🤖 AI Summary
To address the reliance of vision-language models (e.g., CLIP) on computationally expensive offline fine-tuning and their susceptibility to overfitting in few-shot image recognition, this paper proposes a parameter-free online few-shot learning framework. The method introduces two novel attention-based adapters: (1) a Memory Attn-Adapter that dynamically refines class-specific text embeddings via an external memory module; and (2) a Local-Global Attn-Adapter that jointly integrates local visual details and global semantics from support samples to enhance image feature representations.
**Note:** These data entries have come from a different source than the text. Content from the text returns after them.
Lemma find_present (p : A -> bool) (l : list A) (x : A) :
  In x l -> p x = true -> exists y, find p l = Some y /\ p y = true.
Proof.
  induction l as [|z l IH]; simpl; [contradiction|].
  intros [->|Hin] Hx.
  - rewrite Hx. now exists x.
  - destruct (p z) eqn:E; [now exists z | auto].
Qed.

(** A callback that never throws makes [find_exn] the plain [find]. *)
Lemma find_exn_pure (p : A -> bool) (l : list A) :
  find_exn (fun x => Ok (p x)) l = Ok (find p l).
Proof.
  induction l as [|y l IH]; simpl; [reflexivity|].
  destruct (p y); [reflexivity | assumption].
Qed.

Lemma findIndex_exn_pure (p : A -> bool) (l : list A) :
  findIndex_exn (fun x => Ok (p x)) l = Ok (findIndex p l).
Proof.
  induction l as [|y l IH]; simpl; [reflexivity|].
  destruct (p y); [reflexivity|]. now rewrite IH.
Qed.

(** Nothing satisfies the callback: the index is [-1]. *)
Lemma findIndex_absent (p : A -> bool) (l : list A) :
  Forall (fun y => p y <> true) l -> findIndex p l = -1.
Proof.
  induction 1 as [|y l Hy _ IH]; simpl; [reflexivity|].
  destruct (p y); [congruence|]. now rewrite IH.
Qed.

(** The first element that satisfies the callback sits at index
    [length l1] when [l1] is what precedes it. *)
Lemma findIndex_first (p : A -> bool) (l1 l2 : list A) (x : A) :
  Forall (fun y => p y <> true) l1 -> p x = true ->
  findIndex p (l1 ++ x :: l2)%list = Z.of_nat (List.length l1).
Proof.
  induction 1 as [|y l Hy _ IH]; intros Hx; simpl app.
  - simpl. now rewrite Hx.
  - cbn [findIndex]. destruct (p y); [congruence|].
    rewrite (IH Hx). cbn [List.length].
    destruct (Z.ltb_spec (Z.of_nat (List.length l)) 0); lia.
Qed.

Lemma at_index_of_nat (l : list A) (n : nat) :
  at_index l (Z.of_nat n) = nth_error l n.
Proof.
  unfold at_index. destruct (Z.ltb_spec (Z.of_nat n) 0); [lia|].
  now rewrite Nat2Z.id.
Qed.

Lemma at_index_negative (l : list A) (i : Z) : i < 0 -> at_index l i = None.
Proof.
  unfold at_index. intros H. destruct (Z.ltb_spec i 0); [reflexivity | lia].
Qed.

End Arrays.

(** ** Resolution of the change on a loaded page *)

Section Resolution.
Variable this : Component.
Variable p : Page.t.
Variable vs : list Version.t.
Hypothesis Hpage : page (state this) = Some p.
Hypothesis Hversions : Page.versions p = Some vs.

Local Abbreviation by_id id :=
  (find (fun v => strict_eq (Version.uuid v) id) vs) (only parsing).
(** [f.readline()] on the decoded text of a file opened in text mode:
    universal newlines end a line at LF or CR (CRLF is read as one LF),
    and the line is returned with a LF. *)
Fixpoint readline (s : string) : string :=
  match s with
  | EmptyString => EmptyString
  | String c s' =>
      if (N_of_ascii c =? 10)%N || (N_of_ascii c =? 13)%N then String newline EmptyString
      else String c (readline s')
  end.

(** [first_line.count(delimiter)] for a one-character delimiter. *)
Fixpoint count_char (d : ascii) (s : string) : nat :=
  match s with
  | EmptyString => 0
  | String c s' => (if Ascii.eqb c d then 1 else 0) + count_char d s'
  end.

(** [delimiters = [',', ';', '\t', '|']] *)
Definition delimiters : list ascii := [","%char; ";"%char; tab; "|"%char].

(** [delimiter_counts], a dict in insertion order. *)
Definition delimiter_counts (first_line : string) : list (ascii * nat) :=
  map (fun d => (d, count_char d first_line)) delimiters.

(** [max(iterable, key=...)]: the first item whose key is the largest; the
    current maximum is replaced only by a strictly larger key. *)
Fixpoint max_by_count (best : ascii * nat) (l : list (ascii * nat)) : ascii * nat :=
  match l with
  | [] => best
  | x :: l' => if Nat.ltb (snd best) (snd x) then max_by_count x l' else max_by_count best l'
  end.

(** [CSVProcessor.detect_delimiter]; [file] is the decoded text of the
    file, or the exception raised by [open] or [readline]. *)
Definition detect_delimiter (file : result string) : ascii :=
  match file with
  | Err _ => ","%char
  | Ok text =>
      let first_line := readline text in
      match delimiter_counts first_line with
      | [] => ","%char
      | first :: rest =>
          let '(best_delimiter, best_count) := max_by_count first rest in
          if Nat.ltb 0 best_count then best_delimiter else ","%char
      end
  end.

(** A value [json.dumps] can encode: not a numpy scalar. *)
Definition json_serializable (v : pyval) : bool :=
  match v with PNpInt _ | PNpUInt _ | PNpBool _ => false | _ => true end.

Definition is_ok {A} (r : result A) : bool :=
  match r with Ok _ => true | Err _ => false end.

(** * Proofs *)

(** ** Key order used by [sort_keys] *)

Lemma str_compare_lt_trans : forall s1 s2 s3,
  String.compare s1 s2 = Lt -> String.compare s2 s3 = Lt -> String.compare s1 s3 = Lt.
Proof.
  induction s1 as [|c1 s1 IH]; intros [|c2 s2] [|c3 s3]; simpl; try discriminate; auto.
  unfold Ascii.compare.
  destruct (N.compare_spec (N_of_ascii c1) (N_of_ascii c2));
  destruct (N.compare_spec (N_of_ascii c2) (N_of_ascii c3)); intros H1 H2;
  try discriminate;
  destruct (N.compare_spec (N_of_ascii c1) (N_of_ascii c3)); try lia; eauto.
Qed.

Lemma str_leb_trans : forall a b c,
  String.leb a b = true -> String.leb b c = true -> String.leb a c = true.
Proof.
  unfold String.leb; intros a b c.
  destruct (String.compare a b) eqn:Hab; try discriminate;
  destruct (String.compare b c) eqn:Hbc; try discriminate; intros _ _.
  - pose proof (String.compare_eq_iff _ _ Hab); subst. rewrite Hbc; reflexivity.
  - pose proof (String.compare_eq_iff _ _ Hab); subst. rewrite Hbc; reflexivity.
  - pose proof (String.compare_eq_iff _ _ Hbc); subst. rewrite Hab; reflexivity.
  - rewrite (str_compare_lt_trans _ _ _ Hab Hbc); reflexivity.
Qed.

Lemma str_leb_false : forall a b, String.leb a b = false -> String.leb b a = true.
Proof.
  intros a b H. destruct (String.leb_total a b) as [H'|H']; congruence.
Qed.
Crucially, the framework requires no parameter updates—neither to the vision nor language encoders—enabling efficient, plug-and-play adaptation. Extensive experiments demonstrate state-of-the-art performance across cross-category and cross-dataset few-shot benchmarks, with significant gains over prior methods. Moreover, it achieves high inference efficiency and maintains compatibility with diverse CLIP backbones, establishing a lightweight, robust paradigm for few-shot adaptation of vision-language models.
📝 Abstract
Contrastive vision-language models excel in zero-shot image recognition but face challenges in few-shot scenarios due to computationally intensive offline fine-tuning using prompt learning, which risks overfitting. To overcome these limitations, we propose Attn-Adapter, a novel online few-shot learning framework that enhances CLIP's adaptability via a dual attention mechanism. Our design incorporates dataset-specific information through two components: the Memory Attn-Adapter, which refines category embeddings using support examples, and the Local-Global Attn-Adapter, which enriches image embeddings by integrating local and global features. This architecture enables dynamic adaptation from a few labeled samples without retraining the base model. Attn-Adapter outperforms state-of-the-art methods in cross-category and cross-dataset generalization, maintaining efficient inference and scaling across CLIP backbones.